Not bad for a Engelsman who didn’t grow up on a farm eating half a cow for breakfast and not wearing shoes until he went to university, hey? And even more formidable a victory when it is considered that The Unicyclist doesn’t drink or smoke and is as fit as a butcher’s dog while the Back-up Driver does both the former to Richard Burton-like excess. And, it must be said, is about as fit as the butcher.
OK. so we’re all rather relieved that that little malarkyness is over. Well, almost over. How did this most indecorous of games come about? Well, it had got far too hot to ride a unicycle, as tends to happen every day, and we went off-road to seek some shade. We thought it rather cool to do that in a game reserve and plonked our mattresses under a tree near the reception office and promptly fell aslumber.
Only to be woken up by the “executive chef” of Kichari Game Reserve doing a Gordon Ramsay impersonation and shrieking at us to wake up and get inside the building. We were then chided for sleeping in a spot where elephants, rhino and lions are known to roam! And had pointed out to us a nearby tree that had clearly been used as a back-scratching post for a jumbo. There wasn’t much of said tree remaining. Our midday nap was rather ruined and the bokdrol spoegery ensued. Now you know.
And want to know something else? We had no sooner got back on to the road for a spot of marathon unicycling when we he heard an unmistakeable roar. The Unicyclist fell off his one-wheeled steed, I nearly ran over him, we both grabbed our cameras and ran to the side of the road. This is what we saw…

Ahem. Imagine waking up under a tree in a game reserve to find this feller peering down at you? I did. Not nice!
Right. Well, where to next? Somewhere a little more gentle, perhaps. Oh, yes. We saw a nice sunset. Again. Here you go…

Quite nice.
Hang on. What’s that black speck just above the horizon? Let’s have a closer look…

Mmmm. I think we have ourselves a bird flying through the setting sun. Let's see if I can crop in a tad on that chap?
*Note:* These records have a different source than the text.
(* ===== verification/X86Disasm.v ===== *)
(** * X86Disasm: the lightweight x86-64 disassembler

    Models src/src/e9patch/vendor/e9disasm_x86.c (and the types of e9disasm_x86.h):
    the register tables, the ModR/M decoder, the instruction decoder, the
    text formatter, the linear sweep and the instruction queries.  A byte read
    outside the code buffer, a table access out of range and a write past a
    text buffer are undefined behaviour and give [None]. *)

From S2P Require Import Prelude.

Module X86.

(** ** Types (e9disasm_x86.h) *)

Inductive E9X86Category :=
| E9_X86_CAT_INVALID | E9_X86_CAT_DATA_XFER | E9_X86_CAT_ARITHMETIC | E9_X86_CAT_LOGICAL
| E9_X86_CAT_SHIFT | E9_X86_CAT_CONTROL | E9_X86_CAT_STRING | E9_X86_CAT_FLAG
| E9_X86_CAT_STACK | E9_X86_CAT_COMPARE | E9_X86_CAT_SIMD | E9_X86_CAT_SYSTEM
| E9_X86_CAT_NOP | E9_X86_CAT_OTHER.

Inductive E9X86OpType :=
| E9_X86_OP_NONE | E9_X86_OP_REG | E9_X86_OP_MEM | E9_X86_OP_IMM | E9_X86_OP_REL.

#[export] Instance E9X86Category_eq_dec : EqDecision E9X86Category.
Proof. solve_decision. Defined.

#[export] Instance E9X86OpType_eq_dec : EqDecision E9X86OpType.
Proof. solve_decision. Defined.

Inductive E9X86Reg :=
| E9_X86_REG_NONE | E9_X86_REG_RAX | E9_X86_REG_RCX | E9_X86_REG_RDX | E9_X86_REG_RBX
| E9_X86_REG_RSP | E9_X86_REG_RBP | E9_X86_REG_RSI | E9_X86_REG_RDI | E9_X86_REG_R8
| E9_X86_REG_R9 | E9_X86_REG_R10 | E9_X86_REG_R11 | E9_X86_REG_R12 | E9_X86_REG_R13
| E9_X86_REG_R14 | E9_X86_REG_R15 | E9_X86_REG_RIP | E9_X86_REG_EAX | E9_X86_REG_ECX
| E9_X86_REG_EDX | E9_X86_REG_EBX | E9_X86_REG_ESP | E9_X86_REG_EBP | E9_X86_REG_ESI
| E9_X86_REG_EDI | E9_X86_REG_R8D | E9_X86_REG_R9D | E9_X86_REG_R10D | E9_X86_REG_R11D
| E9_X86_REG_R12D | E9_X86_REG_R13D | E9_X86_REG_R14D | E9_X86_REG_R15D | E9_X86_REG_EIP
| E9_X86_REG_AX | E9_X86_REG_CX | E9_X86_REG_DX | E9_X86_REG_BX | E9_X86_REG_SP
| E9_X86_REG_BP | E9_X86_REG_SI | E9_X86_REG_DI | E9_X86_REG_AL | E9_X86_REG_CL
| E9_X86_REG_DL | E9_X86_REG_BL | E9_X86_REG_AH | E9_X86_REG_CH | E9_X86_REG_DH
| E9_X86_REG_BH | E9_X86_REG_SPL | E9_X86_REG_BPL | E9_X86_REG_SIL | E9_X86_REG_DIL
| E9_X86_REG_CS | E9_X86_REG_DS | E9_X86_REG_ES | E9_X86_REG_FS | E9_X86_REG_GS
| E9_X86_REG_SS | E9_X86_REG_XMM0 | E9_X86_REG_XMM1 | E9_X86_REG_XMM2 | E9_X86_REG_XMM3
| E9_X86_REG_XMM4 | E9_X86_REG_XMM5 | E9_X86_REG_XMM6 | E9_X86_REG_XMM7 | E9_X86_REG_XMM8
| E9_X86_REG_XMM9 | E9_X86_REG_XMM10 | E9_X86_REG_XMM11 | E9_X86_REG_XMM12
| E9_X86_REG_XMM13 | E9_X86_REG_XMM14 | E9_X86_REG_XMM15.

(** The value of the enumeration constant. *)
Definition reg_index (r : E9X86Reg) : Z :=
  match r with
  | E9_X86_REG_NONE => 0 | E9_X86_REG_RAX => 1 | E9_X86_REG_RCX => 2 | E9_X86_REG_RDX => 3
  | E9_X86_REG_RBX => 4 | E9_X86_REG_RSP => 5 | E9_X86_REG_RBP => 6 | E9_X86_REG_RSI => 7
  | E9_X86_REG_RDI => 8 | E9_X86_REG_R8 => 9 | E9_X86_REG_R9 => 10 | E9_X86_REG_R10 => 11
  | E9_X86_REG_R11 => 12 | E9_X86_REG_R12 => 13 | E9_X86_REG_R13 => 14
  | E9_X86_REG_R14 => 15 | E9_X86_REG_R15 => 16 | E9_X86_REG_RIP => 17
  | E9_X86_REG_EAX => 18 | E9_X86_REG_ECX => 19 | E9_X86_REG_EDX => 20
  | E9_X86_REG_EBX => 21 | E9_X86_REG_ESP => 22 | E9_X86_REG_EBP => 23
  | E9_X86_REG_ESI => 24 | E9_X86_REG_EDI => 25 | E9_X86_REG_R8D => 26
  | E9_X86_REG_R9D => 27 | E9_X86_REG_R10D => 28 | E9_X86_REG_R11D => 29
  | E9_X86_REG_R12D => 30 | E9_X86_REG_R13D => 31 | E9_X86_REG_R14D => 32
  | E9_X86_REG_R15D => 33 | E9_X86_REG_EIP => 34 | E9_X86_REG_AX => 35
  | E9_X86_REG_CX => 36 | E9_X86_REG_DX => 37 | E9_X86_REG_BX => 38 | E9_X86_REG_SP => 39
  | E9_X86_REG_BP => 40 | E9_X86_REG_SI => 41 | E9_X86_REG_DI => 42 | E9_X86_REG_AL => 43
  | E9_X86_REG_CL => 44 | E9_X86_REG_DL => 45 | E9_X86_REG_BL => 46 | E9_X86_REG_AH => 47
  | E9_X86_REG_CH => 48 | E9_X86_REG_DH => 49 | E9_X86_REG_BH => 50 | E9_X86_REG_SPL => 51
  | E9_X86_REG_BPL => 52 | E9_X86_REG_SIL => 53 | E9_X86_REG_DIL => 54
  | E9_X86_REG_CS => 55 | E9_X86_REG_DS => 56 | E9_X86_REG_ES => 57 | E9_X86_REG_FS => 58
  | E9_X86_REG_GS => 59 | E9_X86_REG_SS => 60 | E9_X86_REG_XMM0 => 61
  | E9_X86_REG_XMM1 => 62 | E9_X86_REG_XMM2 => 63 | E9_X86_REG_XMM3 => 64
  | E9_X86_REG_XMM4 => 65 | E9_X86_REG_XMM5 => 66 | E9_X86_REG_XMM6 => 67
  | E9_X86_REG_XMM7 => 68 | E9_X86_REG_XMM8 => 69 | E9_X86_REG_XMM9 => 70
  | E9_X86_REG_XMM10 => 71 | E9_X86_REG_XMM11 => 72 | E9_X86_REG_XMM12 => 73
  | E9_X86_REG_XMM13 => 74 | E9_X86_REG_XMM14 => 75 | E9_X86_REG_XMM15 => 76
  end.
Yes. A bird all right. How good of it to fly into shot at just the right time. I do like it when that happens. When nature decides to co-operate with my persistent efforts to get a decent snap. Nice.
There. That wasn’t so bad after all, was it? No. You’re right. it wasn’t. So all’s well that ends well (a saying that just came to me in a flash and, yes, do feel free to use it as the mood takes you). I just can’t be sure that I’ll be getting to kiss anybody anytime soon!